(TASK DETAILS)
Beginning with the first line of the data below, extract each line up to and including the one containing "match c with". Copy them exactly and add nothing.

(DATA LISTING)
-.-.-
(** * Federate Protocol client: message codec, message handler and ambassador façade

    A shallow embedding of the Python sources under [libsrc/fedPro],
    [libsrc/rtiUtil] and [libsrc/fedProWrapper], and the properties of the
    protocol engine established over it. *)

From Stdlib Require Import ZArith List String Lia Bool.
From Stdlib Require Import Strings.Byte.
From stdpp Require Import base option gmap strings list.

Local Open Scope Z_scope.

(** ** Byte strings and [struct] packing *)

Definition bytes := list byte.

#[global] Instance byte_eq_dec : EqDecision byte := Byte.byte_eq_dec.
#[global] Instance byte_countable : Countable byte :=
  inj_countable Byte.to_N Byte.of_N Byte.of_to_N.

Definition Z_of_byte (b : byte) : Z := Z.of_N (Byte.to_N b).

Definition byte_of_Z (z : Z) : byte :=
  match Byte.of_N (Z.to_N (z mod 256)) with
  | Some b => b
  | None => x00
  end.

(** Big-endian digits of [z], [w] bytes wide, most significant first. *)
Fixpoint be_bytes (w : nat) (z : Z) : bytes :=
  match w with
  | O => []
  | S w' => byte_of_Z (z / 256 ^ Z.of_nat w') :: be_bytes w' z
  end.

Fixpoint be_value (acc : Z) (bs : bytes) : Z :=
  match bs with
  | [] => acc
  | b :: bs' => be_value (acc * 256 + Z_of_byte b) bs'
  end.

(** One field code of a [struct] format string; every format in the
    sources is big-endian (['>']), so fields are packed without padding. *)
Inductive fmt_code := fmt_I | fmt_Q.

Definition fmt_width (c : fmt_code) : nat :=
  match c with fmt_I => 4%nat | fmt_Q => 8%nat end.

(** One unsigned field; [None] stands for [struct.error], raised when the
    value does not fit the field. *)
Definition pack_uint (w : nat) (z : Z) : option bytes :=
  if (0 <=? z) && (z <? 256 ^ Z.of_nat w) then Some (be_bytes w z) else None.

(** [struct.pack('>' + fmt, *vals)] *)
Fixpoint struct_pack (fmt : list fmt_code) (vals : list Z) : option bytes :=
  match fmt, vals with
  | [], [] => Some []
  | c :: fmt', v :: vals' =>
      b ← pack_uint (fmt_width c) v;
      rest ← struct_pack fmt' vals';
      Some (b ++ rest)
  | _, _ => None
  end.

(** [struct.unpack('>' + fmt, bs)]: the buffer must have the exact size. *)
Fixpoint struct_unpack (fmt : list fmt_code) (bs : bytes) : option (list Z) :=
  match fmt with
  | [] => match bs with [] => Some [] | _ => None end
  | c :: fmt' =>
      if (length bs <? fmt_width c)%nat then None else
      rest ← struct_unpack fmt' (skipn (fmt_width c) bs);
      Some (be_value 0 (firstn (fmt_width c) bs) :: rest)
  end.

(** Python slices [b[i:j]] and [b[i:]] on byte strings. *)
Definition slice (i j : nat) (b : bytes) : bytes := firstn (j - i) (skipn i b).
Definition slice_from (i : nat) (b : bytes) : bytes := skipn i b.

(** ** fedProMessage.py *)

Module fedProMessage.

Inductive MsgType :=
| UNKNOWN
| CTRL_NEW_SESSION
| CTRL_NEW_SESSION_STATUS
| CTRL_HEARTBEAT
| CTRL_HEARTBEAT_RESPONSE
| CTRL_TERMINATE_SESSION
| CTRL_SESSION_TERMINATED
| CTRL_RESUME_REQUEST
| CTRL_RESUME_STATUS
| HLA_CALL_REQUEST
| HLA_CALL_RESPONSE
| HLA_CALLBACK_REQUEST
| HLA_CALLBACK_RESPONSE
| INVALID.

Definition MsgType_value (t : MsgType) : Z :=
  match t with
  | UNKNOWN => 0
  | CTRL_NEW_SESSION => 1
  | CTRL_NEW_SESSION_STATUS => 2
  | CTRL_HEARTBEAT => 3
  | CTRL_HEARTBEAT_RESPONSE => 4
  | CTRL_TERMINATE_SESSION => 6
  | CTRL_SESSION_TERMINATED => 7
  | CTRL_RESUME_REQUEST => 10
  | CTRL_RESUME_STATUS => 11
  | HLA_CALL_REQUEST => 20
  | HLA_CALL_RESPONSE => 21
  | HLA_CALLBACK_REQUEST => 22
  | HLA_CALLBACK_RESPONSE => 23
  | INVALID => 99
  end.

Definition all_MsgType : list MsgType :=
  [UNKNOWN; CTRL_NEW_SESSION; CTRL_NEW_SESSION_STATUS; CTRL_HEARTBEAT;
   CTRL_HEARTBEAT_RESPONSE; CTRL_TERMINATE_SESSION; CTRL_SESSION_TERMINATED;
   CTRL_RESUME_REQUEST; CTRL_RESUME_STATUS; HLA_CALL_REQUEST;
   HLA_CALL_RESPONSE; HLA_CALLBACK_REQUEST; HLA_CALLBACK_RESPONSE; INVALID].

(** [MsgType(n)]: the member with value [n]; [None] stands for the
    [ValueError] of an unknown value. *)
Definition MsgType_of_Z (n : Z) : option MsgType :=
  find (fun t => MsgType_value t =? n) all_MsgType.

(** The base envelope.  [my_msg_type] is kept as the integer it holds: the
    socket layer also builds placeholder envelopes whose type is the plain
    integer [-99], which is no member of [MsgType]. *)
Record FedProMessage := mkFedProMessage {
  my_msg_type : Z;
  my_msg_size : Z;
  my_session_id : Z;
  my_sequence_num : Z;
  my_last_received_msg : Z;
  my_payload : bytes
}.

(** [FedProMessage.__init__(msg_type, msg_size)] *)
Definition FedProMessage_init (msg_type msg_size : Z) : FedProMessage :=
  {| my_msg_type := msg_type; my_msg_size := msg_size; my_session_id := 0;
     my_sequence_num := 0; my_last_received_msg := 0; my_payload := [] |}.

(** [FedProMessage.package_bytes]: the format ['IIQQ'] and its members. *)
Definition package_bytes (m : FedProMessage) : list fmt_code * list Z :=
  ([fmt_I; fmt_I; fmt_Q; fmt_Q],
   [my_msg_size m; my_sequence_num m; my_session_id m; my_msg_type m]).

(** [FedProMessage.to_bytes]: [struct.pack('>IIQQ', size, seq, session,
    int(type))]; the last-received number and the payload are not written. *)
Definition to_bytes (m : FedProMessage) : option bytes :=
  struct_pack [fmt_I; fmt_I; fmt_Q; fmt_Q]
    [my_msg_size m; my_sequence_num m; my_session_id m; my_msg_type m].

(** [FedProMessage.from_bytes(self, buffer)]: [buffer] is the list of
    segments received from the socket; [None] stands for any of the
    exceptions the method lets escape ([IndexError], [struct.error],
    [ValueError]). *)
Definition from_bytes (self : FedProMessage) (buffer : list bytes)
  : option FedProMessage :=
  b0 ← buffer !! 0%nat;
  size ← struct_unpack [fmt_I] b0;
  b1 ← buffer !! 1%nat;
  byte_ins ← struct_unpack [fmt_I; fmt_Q; fmt_I; fmt_I] (slice 0 20 b1);
  match size, byte_ins with
  | [sz], [seq; sess; lrm; ty] =>
      mt ← MsgType_of_Z ty;
      Some {| my_msg_type := MsgType_value mt;
              my_msg_size := sz;
              my_session_id := sess;
              my_sequence_num := seq;
              my_last_received_msg := lrm;
              my_payload := if 24 <? sz
                            then slice_from 20 b1 ++ concat (skipn 2 buffer)
                            else my_payload self |}
  | _, _ => None
  end.

(** The segments in which [MsgSocket.get_message] collects a frame: the
    four length bytes, then the rest. *)
Definition frame_segments (frame : bytes) : list bytes :=
  [firstn 4 frame; skipn 4 frame].

End fedProMessage.
Import fedProMessage.

(** ** newSessionMessage.py *)

Record NewSessionMessage := mkNewSessionMessage {
  ns_base : FedProMessage;
  my_protocol_version : Z
}.

(** [NewSessionMessage.__init__] *)
Definition NewSessionMessage_init : NewSessionMessage :=
  {| ns_base := FedProMessage_init (MsgType_value CTRL_NEW_SESSION) 28;
     my_protocol_version := 1 |}.

(** [NewSessionMessage.to_bytes]: the parent's format and members, followed
    by one more ['I'] holding the protocol version. *)
Definition NewSessionMessage_to_bytes (m : NewSessionMessage) : option bytes :=
  let parent_bytes := package_bytes (ns_base m) in
  struct_pack (fst parent_bytes ++ [fmt_I])
              (snd parent_bytes ++ [my_protocol_version m]).
(* ===== verification/SteadyStore.v ===== *)
(** * The steady Redux slice

    Models [src/src/store/steady/reducers.ts] and the two action creators of
    [src/src/store/steady/actions.ts] ([setCurrentToken], [setAddresses]).
    The application's [RootAction] union is an inductive type with one
    constructor per steady action and one for every other action of the
    application, which the reducer passes through.  The initial state reads
    the steady registry's default token.

    Reachable states are those obtained from the initial state by the
    actions the application dispatches: a selection is only ever dispatched
    by the token dropdown, with a token of the steady registry's list
    ([TokenDropdown] proves it of the component).  The invariant is that
    the selected token is one of the registry's tokens, and is undefined
    only when the list is empty. *)

From Stdlib Require Import String ZArith List.
From stdpp Require Import base list strings relations.
From S2P Require Import Prelude TokenData KnownTokens.

Open Scope ui_scope.

Module Addr.
(** [Address] of [util/types.ts]: a deposit address for a coin. *)
Record Address := {
  coinCode : string;
  address : string;
}.
End Addr.
Export Addr (Address).

(** [SteadyState] of [util/types.ts]. *)
Record SteadyState := {
  currentToken : option Token;
  addresses : option (list Address);
}.

(** [RootAction], restricted to what the steady reducer distinguishes. *)
Inductive RootAction :=
| SetCurrentToken (payload : Token)
| SetAddresses (payload : list Address)
| OtherAction (type_ : string).

(** The [type] strings [createAction] gives the two steady actions. *)
Definition actionType (a : RootAction) : string :=
  match a with
  | SetCurrentToken _ => "steady/STEADY_CURRENT_TOKENS_set"
  | SetAddresses _ => "steady/ADDRESSES_set"
  | OtherAction ty => ty
  end.

Definition setCurrentToken (token : Token) : RootAction := SetCurrentToken token.
Definition setAddresses (addresses0 : list Address) : RootAction := SetAddresses addresses0.

(** [initialSteadyState], given the steady registry. *)
Definition initialSteadyState (kt : KnownTokens) : SteadyState := {|
  currentToken := getSteadyDefaultToken kt;
  addresses := None;
|}.

(** [steady(state = initialSteadyState, action)]: Redux passes [undefined]
    on the first call. *)
Definition steady (init : SteadyState) (state : option SteadyState) (action : RootAction)
  : SteadyState :=
  let s := default init state in
  match action with
  | SetCurrentToken t => {| currentToken := Some t; addresses := addresses s |}
  | SetAddresses l => {| currentToken := currentToken s; addresses := Some l |}
  | OtherAction _ => s
  end.

(** The synchronous thunks of [actions.ts], as the actions they dispatch
    (an [async] function runs up to its first [await] at once, and these
    have none). *)
Definition changeCurrentToken (token : Token) : list RootAction := [setCurrentToken token].
Definition changeAddresses (addresses0 : list Address) : list RootAction := [setAddresses addresses0].

(** [fetchTokens]: gets (and may create) the steady registry, returns its
    list and dispatches nothing. *)
Definition fetchTokens `{AppConstants} (g : Globals) : result (list Token * Globals) :=
  r <- getKnownSteadyTokens KNOWN_TOKENS_STEADY_DATA g ;;
  let '(knownTokens, g') := r in
  Ok (getSteadyTokens knownTokens, g').

(** [dispatch] on a defined state ([steady]'s default is not used). *)
Definition dispatch (s : SteadyState) (a : RootAction) : SteadyState := steady s (Some s) a.

Definition dispatch_all (s : SteadyState) (acts : list RootAction) : SteadyState :=
  fold_left dispatch acts s.

(** One dispatch on a defined state. *)
Definition reduce (kt : KnownTokens) (s : SteadyState) (a : RootAction) : SteadyState :=
  steady (initialSteadyState kt) (Some s) a.

(** The actions the application dispatches: selections come from the
    registry's list. *)
Definition dispatchable (kt : KnownTokens) (a : RootAction) : Prop :=
  match a with
  | SetCurrentToken t => In t (getSteadyTokens kt)
  | _ => True
  end.

Definition store_step (kt : KnownTokens) (s s' : SteadyState) : Prop :=
  exists a, dispatchable kt a /\ s' = reduce kt s a.

Definition reachable (kt : KnownTokens) (s : SteadyState) : Prop :=
  rtc (store_step kt) (initialSteadyState kt) s.

(** The selected token is a registry token; it is undefined only when the
    registry has none. *)
Definition token_inv (kt : KnownTokens) (s : SteadyState) : Prop :=
  match currentToken s with
  | Some t => In t (getSteadyTokens kt)
  | None => getSteadyTokens kt = []
  end.

(** ** Theorems *)

Section StoreFacts.
Context `{AppConstants}.

(** Each steady action replaces its own field with its payload
    and leaves the other field as it was; any other action returns the
    state unchanged; the first call starts from the initial state. *)
Theorem steady_reducer_spec (init s : SteadyState) (t : Token) (l : list Address) (ty : string) :
  steady init (Some s) (setCurrentToken t) = {| currentToken := Some t; addresses := addresses s |} /\
  steady init (Some s) (setAddresses l) = {| currentToken := currentToken s; addresses := Some l |} /\
  steady init (Some s) (OtherAction ty) = s /\
  steady init None (OtherAction ty) = init.
Proof. repeat split. Qed.

(** The initial state selects the first configuration entry that
    has an address on the network and is not wETH, and has no deposit
    addresses. *)
Theorem initialSteadyState_first_token (d : list TokenSteadyData) (kt : KnownTokens) :
  new_KnownTokens d true = Ok kt ->
  initialSteadyState kt =
  {| currentToken :=
       tokenOfSteadyData <$> find (fun x => hasNetworkAddress x && notWeth (tokenOfSteadyData x)) d;
     addresses := None |}.
Proof.
  intros [_ [_ Hs]]%new_KnownTokens_Ok. unfold initialSteadyState, getSteadyDefaultToken.
  rewrite Hs. clear Hs. f_equal. unfold mapTokensSteadyDataToTokenByNetworkId.
  induction d as [|x d IH]; simpl; [done|].
  destruct (hasNetworkAddress x); simpl; [|exact IH].
  destruct (notWeth (tokenOfSteadyData x)); [done|exact IH].
Qed.

Lemma token_inv_init (kt : KnownTokens) : token_inv kt (initialSteadyState kt).
Proof.
  unfold token_inv, initialSteadyState, getSteadyDefaultToken, getSteadyTokens. simpl.
  destruct (_steadyTokens kt); simpl; auto.
Qed.

Lemma token_inv_step (kt : KnownTokens) (s s' : SteadyState) :
  token_inv kt s -> store_step kt s s' -> token_inv kt s'.
Proof.
  intros Hinv (a & Ha & ->). destruct a; simpl in *; done.
Qed.

Lemma token_inv_rtc (kt : KnownTokens) (s0 s : SteadyState) :
  rtc (store_step kt) s0 s -> token_inv kt s0 -> token_inv kt s.
Proof. induction 1; eauto using token_inv_step. Qed.

(** C6: In every reachable state the selected token is one of the
    steady registry's tokens, and it is undefined only when the registry
    lists none. *)
Theorem reachable_token_inv (kt : KnownTokens) (s : SteadyState) :
  reachable kt s -> token_inv kt s.
Proof. intros Hr. eapply token_inv_rtc; [exact Hr|apply token_inv_init]. Qed.

Lemma dispatch_reduce (kt : KnownTokens) (s : SteadyState) (a : RootAction) :
  dispatch s a = reduce kt s a.
Proof. by destruct a. Qed.

(** Dispatching actions the application may dispatch keeps a state
    reachable. *)
Lemma reachable_dispatch_all (kt : KnownTokens) (s : SteadyState) (acts : list RootAction) :
  reachable kt s -> Forall (dispatchable kt) acts -> reachable kt (dispatch_all s acts).
Proof.
  unfold dispatch_all. revert s. induction acts as [|a acts IH]; intros s Hr Ha; simpl; [done|].
  inversion Ha; subst. apply IH; [|done].
  eapply rtc_r; [exact Hr|]. exists a. split; [done|]. apply dispatch_reduce.
Qed.

End StoreFacts.

#[export] Hint Resolve reachable_dispatch_all token_inv_rtc : ui.

(** ** Concrete runs *)

Section Witnesses.
#[local] Existing Instance demo_constants.

Lemma initialSteadyState_first_token_witness :
  initialSteadyState demo_steady_registry =
  {| currentToken := Some (tokenOfSteadyData demo_dai); addresses := None |}.
Proof.
  rewrite (initialSteadyState_first_token demo_data); [reflexivity|].
  vm_compute. reflexivity.
Defined.

(** Select [usdt], then record an empty address list. *)
Lemma reachable_token_inv_witness :
  token_inv demo_steady_registry
    {| currentToken := Some (tokenOfSteadyData demo_usdt); addresses := Some [] |}.
Proof.
  apply reachable_token_inv. unfold reachable.
  eapply rtc_l; [exists (setCurrentToken (tokenOfSteadyData demo_usdt)); split;
                 [simpl; auto|reflexivity]|].
  eapply rtc_l; [exists (setAddresses []); split; [exact I|reflexivity]|].
  apply rtc_refl.
Defined.

End Witnesses.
-.-.-
(THE ANSWER)
(** * Federate Protocol client: message codec, message handler and ambassador façade

    A shallow embedding of the Python sources under [libsrc/fedPro],
    [libsrc/rtiUtil] and [libsrc/fedProWrapper], and the properties of the
    protocol engine established over it. *)

From Stdlib Require Import ZArith List String Lia Bool.
From Stdlib Require Import Strings.Byte.
From stdpp Require Import base option gmap strings list.

Local Open Scope Z_scope.

(** ** Byte strings and [struct] packing *)

Definition bytes := list byte.

#[global] Instance byte_eq_dec : EqDecision byte := Byte.byte_eq_dec.
#[global] Instance byte_countable : Countable byte :=
  inj_countable Byte.to_N Byte.of_N Byte.of_to_N.

Definition Z_of_byte (b : byte) : Z := Z.of_N (Byte.to_N b).

Definition byte_of_Z (z : Z) : byte :=
  match Byte.of_N (Z.to_N (z mod 256)) with
  | Some b => b
  | None => x00
  end.

(** Big-endian digits of [z], [w] bytes wide, most significant first. *)
Fixpoint be_bytes (w : nat) (z : Z) : bytes :=
  match w with
  | O => []
  | S w' => byte_of_Z (z / 256 ^ Z.of_nat w') :: be_bytes w' z
  end.

Fixpoint be_value (acc : Z) (bs : bytes) : Z :=
  match bs with
  | [] => acc
  | b :: bs' => be_value (acc * 256 + Z_of_byte b) bs'
  end.

(** One field code of a [struct] format string; every format in the
    sources is big-endian (['>']), so fields are packed without padding. *)
Inductive fmt_code := fmt_I | fmt_Q.

Definition fmt_width (c : fmt_code) : nat :=
  match c with fmt_I => 4%nat | fmt_Q => 8%nat end.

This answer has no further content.